Pinctada fucata martensii, a significant seawater pearl oyster, requires transplantation surgery for pearl production. However, transplantation surgery often induces inflammatory responses, leading to immune rejection or mortality of the pearl oysters. Our previous research elucidated the crucial role of nicotinic acetylcholine receptor 5 from P. f. martensii (PmnAChR-5) in the transplantation immunity. In this study, we obtained the 2000 bp upstream of the coding sequences of PmnAChR-5 genes and verified its highly promoter activity using the dual-luciferase reporter system.

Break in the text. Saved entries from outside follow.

(* ===== verification/Routes.v ===== *)
(** * HTTP routes

  Models the handlers of [src/src/http/routes.rs] and [src/src/http/lobby_routes.rs] and the composition of
  the process in [src/src/main.rs]. A handler is a computation over the state of the process, [App]: both
  registries, the limiter and the metrics. Between two accesses of a handler other tasks run,
  as [others] of the [Env] of [Socket] says; an access is atomic. Query strings and JSON bodies
  are decoded by axum and serde, which are arguments; the license authority's service is the
  function [authority], which may answer every request differently. A WebSocket upgrade returns the request
  that the socket's task ([ControlSocket], [InputSocket], [LobbySocket]) is started with. *)

From S2P Require Import Prelude Ids Wire Text Descriptor Protocol Invite StartSync SnapshotTransfer RoomTransactions.
From S2P Require Import RoomEvents StoredRoom Registry RateLimit Lobby LobbyEvents LobbyRegistry.
From S2P Require Import Metrics FileRelay Socket ControlSocket InputSocket LobbySocket Parse Auth Rollout Http Config.
Open Scope N_scope.

(** ** State and services *)

Record App := mkApp {
  app_rooms : Registry;
  app_lobbies : LobbyRegistry;
  app_limiter : InMemoryRateLimiter;
  app_metrics : InMemoryMetrics }.

#[export] Instance eta_App : Eta App := λ a, mkApp (app_rooms a) (app_lobbies a) (app_limiter a) (app_metrics a).
#[export] Instance set_app_rooms : Setter app_rooms.
Proof. derive_setter. Defined.
#[export] Instance set_app_lobbies : Setter app_lobbies.
Proof. derive_setter. Defined.
#[export] Instance set_app_limiter : Setter app_limiter.
Proof. derive_setter. Defined.
#[export] Instance set_app_metrics : Setter app_metrics.
Proof. derive_setter. Defined.

#[export] Instance set_host_client_kind : Setter host_client_kind.
Proof. derive_setter. Defined.

Definition NETPLAY_FEATURE : string := "netplay".

(** ** Request bodies and queries *)

Record CreateRoomRequest := mkCreateRoomRequest {
  desktop_protocol_version : N;
  minimum_protocol_version : option N;
  create_session : NetplaySessionDescriptor }.

Record WebSocketRoomQuery := mkWebSocketRoomQuery {
  query_invite_code : string;
  query_role : WebSocketJoinRole;
  query_protocol_version : option N;
  query_player_index : option N;
  query_room_epoch : option N;
  query_resume_token : option string;
  query_runner_handoff : bool;
  query_supports_state_file_relay : option bool;
  query_supports_rom_file_relay : option bool;
  query_supports_scheduled_start : option bool;
  query_supports_clock_sync : option bool;
  query_supports_fast_input_relay : option bool }.

Record WebSocketInputRoomQuery := mkWebSocketInputRoomQuery {
  iquery_invite_code : string;
  iquery_protocol_version : option N;
  iquery_player_index : N;
  iquery_room_epoch : N;
  iquery_session_epoch : N;
  iquery_input_socket_token : string }.

Record CreateLobbyRequest := mkCreateLobbyRequest { clr_protocol_version : N; clr_params : CreateLobbyParams }.
Record JoinLobbyRequest := mkJoinLobbyRequest { jlr_protocol_version : N; jlr_params : JoinLobbyParams }.

Record WebSocketLobbyQuery := mkWebSocketLobbyQuery {
  lquery_invite_code : string;
  lquery_protocol_version : option N;
  lquery_display_name : option string;
  lquery_supports_temporary_session_rom_relay : option bool;
  lquery_supports_lobby_voice : option bool;
  lquery_supports_multi_game_lobby : option bool;
  lquery_supports_lobby_returned_event : option bool;
  lquery_supports_lobby_gameplay_started : option bool;
  lquery_supports_lobby_player_removed_event : option bool;
  lquery_player_index : option N;
  lquery_lobby_epoch : option N;
  lquery_resume_token : option string }.

Record EventLogQuery := mkEventLogQuery { elog_limit : option N }.
Definition event_log_limit (q : EventLogQuery) : N := clamp (unwrap_or (elog_limit q) 100) 1 500.

Record ReconnectQuery := mkReconnectQuery {
  reconnect_player_index : PlayerIndex;
  reconnect_room_epoch : N;
  reconnect_resume_token : string }.

(** The body that both [reconnect_query] functions share: all three parts or none. *)
Definition reconnect_parts (capacity : N) (invalid_index incomplete : HttpError) (player_index epoch : option N)
    (resume_token : option string) : result HttpError (option ReconnectQuery) :=
  match player_index, epoch, resume_token with
  | None, None, None => Ok None
  | Some player_index, Some epoch, Some resume_token =>
      player_index ← ok_or (PlayerIndex_new player_index capacity) invalid_index;
      Ok (Some (mkReconnectQuery player_index epoch resume_token))
  | _, _, _ => Err incomplete
  end.

Definition reconnect_query (q : WebSocketRoomQuery) : result HttpError (option ReconnectQuery) :=
  reconnect_parts MVP_ROOM_CAPACITY (HttpInvalidRequest "invalidPlayerIndex" "Reconnect playerIndex is invalid.")
    (HttpInvalidRequest "invalidReconnectRequest" "Reconnect requires playerIndex, roomEpoch, and resumeToken.")
    (query_player_index q) (query_room_epoch q) (query_resume_token q).

Definition lobby_reconnect_query (q : WebSocketLobbyQuery) : result HttpError (option ReconnectQuery) :=
  reconnect_parts MAX_LOBBY_PLAYERS (HttpInvalidRequest "invalidPlayerIndex" "Lobby reconnect playerIndex is invalid.")
    (HttpInvalidRequest "invalidLobbyReconnectRequest" "Lobby reconnect requires playerIndex, lobbyEpoch, and resumeToken.")
    (lquery_player_index q) (lquery_lobby_epoch q) (lquery_resume_token q).

Definition netplay_client_kind (kind : ClientKind) : NetplayClientKind :=
  match kind with Desktop => DesktopClient | Android => AndroidClient | Ios => IosClient end.

Definition query_lobby_capabilities (q : WebSocketLobbyQuery) (kind : ClientKind) : LobbyClientCapabilities :=
  let rich := kind ==? Desktop in
  mkLobbyClientCapabilities true (unwrap_or (lquery_supports_temporary_session_rom_relay q) rich)
    (unwrap_or (lquery_supports_lobby_voice q) rich) (unwrap_or (lquery_supports_multi_game_lobby q) rich)
    (unwrap_or (lquery_supports_lobby_returned_event q) false)
    (unwrap_or (lquery_supports_lobby_gameplay_started q) false)
    (unwrap_or (lquery_supports_lobby_player_removed_event q) false).

Record LobbySessionResponse := mkLobbySessionResponse {
  lsr_lobby : LobbyView;
  lsr_player_index : N;
  lsr_resume_token : string;
  lsr_voice : option PlayerVoiceJoinGrant }.
Definition LobbySessionResponse_from (join : LobbyJoin) : LobbySessionResponse :=
  mkLobbySessionResponse (lobby_join_lobby join) (zero_based (lobby_join_player_index join))
    (lobby_join_resume_token join) (lobby_join_voice join).

(** A request as axum hands it over; [path_and_query] is what the client signed. *)
Record HttpRequest {IpAddr : Type} := mkHttpRequest {
  http_headers : HeaderMap;
  http_path_and_query : string;
  http_body : bytes;
  http_peer : option IpAddr }.
Arguments HttpRequest : clear implicits.
Arguments mkHttpRequest {IpAddr}.

Record RouteServices := mkRouteServices {
  rooms_deps : RegistryDeps;
  lobbies_deps : LobbyDeps;
  route_file_relay : FileRelayBroker;
  route_file_relay_policy : FileRelayPolicy;
  protocol_rollout : NetplayProtocolRolloutPolicy;
  admin_authorizer : AdminAuthorizer;
  trust_proxy_headers : bool;
  body_sha256 : bytes → bytes;
  rfc3339_ms : string → option Z;
  authority : nat → VerifyClientAccessRequest → AuthorityAnswer;
  decode_create_room : bytes → option CreateRoomRequest;
  decode_create_lobby : bytes → option CreateLobbyRequest;
  decode_join_lobby : bytes → option JoinLobbyRequest;
  invite_bytes : nat → list N;
  room_voice_answer : nat → option CreateVoiceRoomBrokerResponse;
  lobby_voice_answer : nat → CreateVoiceRoomBrokerRequest → BrokerAnswer }.

(** ** The handlers *)

Section routes.
Context {IpAddr : Type} (parse_ip : string → option IpAddr) (show_ip : IpAddr → string).
Context (services : RouteServices) (env : Env App).

(** The state of the process, and the trace of the request: for every access, the state that it
    saw and the state that it left. *)
Record RouteState := mkRouteState { route_app : App; route_trace : list (App * App) }.
Definition route_tick (s : RouteState) : nat := length (route_trace s).

Definition RouteM : Type → Type := M RouteState HttpError.

Definition app_access {A} (op : nat → App → A * App) : RouteM A := λ s,
  let n := route_tick s in
  let seen := others env n (route_app s) in
  let '(a, app) := op n seen in (Ok a, mkRouteState app (route_trace s ++ [(seen, app)])).

(** A call whose error is returned with [?]. *)
Definition app_call {A} (op : nat → App → result HttpError A * App) : RouteM A :=
  outcome ← app_access op; lift_result outcome.
Definition app_read {A} (f : nat → App → result HttpError A) : RouteM A := app_call (λ n app, (f n app, app)).
Definition app_count (f : InMemoryMetrics → InMemoryMetrics) : RouteM unit :=
  app_access (λ _ app, (tt, app <| app_metrics ::= f |>)).

Definition with_limit (action : RateLimitAction) (key : string) : RouteM unit :=
  outcome ← app_access (λ n app,
    let '(outcome, limiter) := check_at action key (now_at env n) (app_limiter app) in
    (outcome, app <| app_limiter := limiter |>));
  match outcome with
  | Ok _ => mret tt
  | Err error => app_count record_rate_limited ;; throw (HttpRateLimited error)
  end.

Definition enforce_rate_limit (action : RateLimitAction) (headers : HeaderMap) : RouteM unit :=
  with_limit action (request_rate_limit_key parse_ip show_ip headers (trust_proxy_headers services)).

Definition enforce_capability_rate_limit (headers : HeaderMap) (peer_ip : option IpAddr) : RouteM unit :=
  with_limit WebSocketJoin
    (capability_request_rate_limit_key parse_ip show_ip headers (trust_proxy_headers services) peer_ip).

(** The authority's answer to the [n]-th access, and the counter for a refusal. *)
Definition authority_verdict (n : nat) (auth : ProtectedClientAuthProof) : result AuthError VerifiedLicense :=
  verify_client_access (rfc3339_ms services) (Z.of_N (wall_at env n)) (authority services n) auth NETPLAY_FEATURE.

Definition verify_client (auth : ProtectedClientAuthProof) : RouteM VerifiedLicense :=
  outcome ← app_access (λ n app, (authority_verdict n auth, app));
  match outcome with
  | Ok license => mret license
  | Err error => app_count record_auth_rejected ;; throw (HttpAuth error)
  end.

(** The proof over the method, the signed path and the body, and its verification. *)
Definition authenticate (q : HttpRequest IpAddr) (method : string) (body : bytes) : RouteM VerifiedLicense :=
  auth ← lift_result (client_auth_proof (body_sha256 services) (http_headers q) method (http_path_and_query q) body);
  verify_client auth.

Definition parse_code (value : string) : RouteM InviteCode :=
  lift_result (map_err (InviteCode_parse (string_bytes value)) HttpRoom).

Definition check_version (r : result ProtocolVersionError unit) : RouteM unit :=
  lift_result (map_err r from_protocol_version_error).

Definition view_room (code : InviteCode) : RouteM RoomView :=
  app_read (λ n app, map_err (room_view (now_at env n) code (app_rooms app)) HttpRoom).
Definition view_lobby (code : InviteCode) : RouteM LobbyView :=
  app_read (λ _ app, map_err (lobby_view_of code (app_lobbies app)) HttpLobby).

(** *** routes.rs *)

Definition parse_create_room_request (body : bytes) : RouteM CreateRoomRequest :=
  lift_result (ok_or (decode_create_room services body)
    (HttpInvalidRequest "invalidCreateRoomRequest" "Create-room request JSON is invalid.")).

(** What the server makes of the session that a verified host of this kind asks for. *)
Definition prepared_session (kind : NetplayClientKind) (session : NetplaySessionDescriptor)
    : result HttpError NetplaySessionDescriptor :=
  let session := session <| host_client_kind := Some kind |> <| rom_relay := None |> in
  _ ← map_err (session_validate session) from_session_descriptor_error;
  Ok (session <| rom_relay := direct_rom_relay_capability (route_file_relay_policy services)
                               (route_file_relay services) session |>).

Definition store_room (license : VerifiedLicense) (session : NetplaySessionDescriptor) (version : N) (n : nat) (app : App)
    : RoomView * App :=
  let '(view, rooms) := Registry.create_room (rooms_deps services) (now_at env n) (mkRoomId (uuid_at env n))
    (InviteCode_generate (invite_bytes services n)) (token_at env n) (token'_at env n) (room_voice_answer services n)
    license (mkConnectionId (uuid_at env (S n))) session version (app_rooms app) in
  (view, app <| app_rooms := rooms |>).

Definition create_room (q : HttpRequest IpAddr) : RouteM RoomView :=
  enforce_rate_limit CreateRoom (http_headers q) ;;
  license ← authenticate q "POST" (http_body q);
  request ← parse_create_room_request (http_body q);
  let kind := netplay_client_kind (client_kind license) in
  version ← lift_result (map_err (negotiate kind
              (unwrap_or (minimum_protocol_version request) (desktop_protocol_version request))
              (desktop_protocol_version request) (protocol_rollout services)) from_protocol_version_error);
  session ← lift_result (prepared_session kind (create_session request));
  room ← app_access (store_room license session version);
  app_count record_room_created ;;
  mret room.

Definition room_status (q : HttpRequest IpAddr) (invite_code : string) : RouteM RoomView :=
  enforce_rate_limit RoomStatus (http_headers q) ;;
  code ← parse_code invite_code;
  view_room code.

Forkhead transcription factor D3 (PmFOXD3) was predicted as a key regulator of PmnAChR-5. Dual luciferase reporter assay demonstrated that overexpression of PmFOXD3 significantly enhanced the promoter activity of PmnAChR-5. Electrophoretic mobility shift assay (EMSA) verified the binding site (TTTTGTTTGTT) of PmFOXD3 in the promoter region of PmnAChR-5. Transcriptomic analysis revealed that down-regulated expression of PmFOXD3 lead to significant enrichment in pathways such as C-type lectin receptor and Ras signaling pathways, along with knockdown of pathway-related genes and decreased TNF-α levels in serum. These findings suggested that PmFOXD3 is involved in the immune response by regulating the promoter activity of PmnAChR-5. Our results provide novel molecular targets for mitigating immune rejection during pearl production.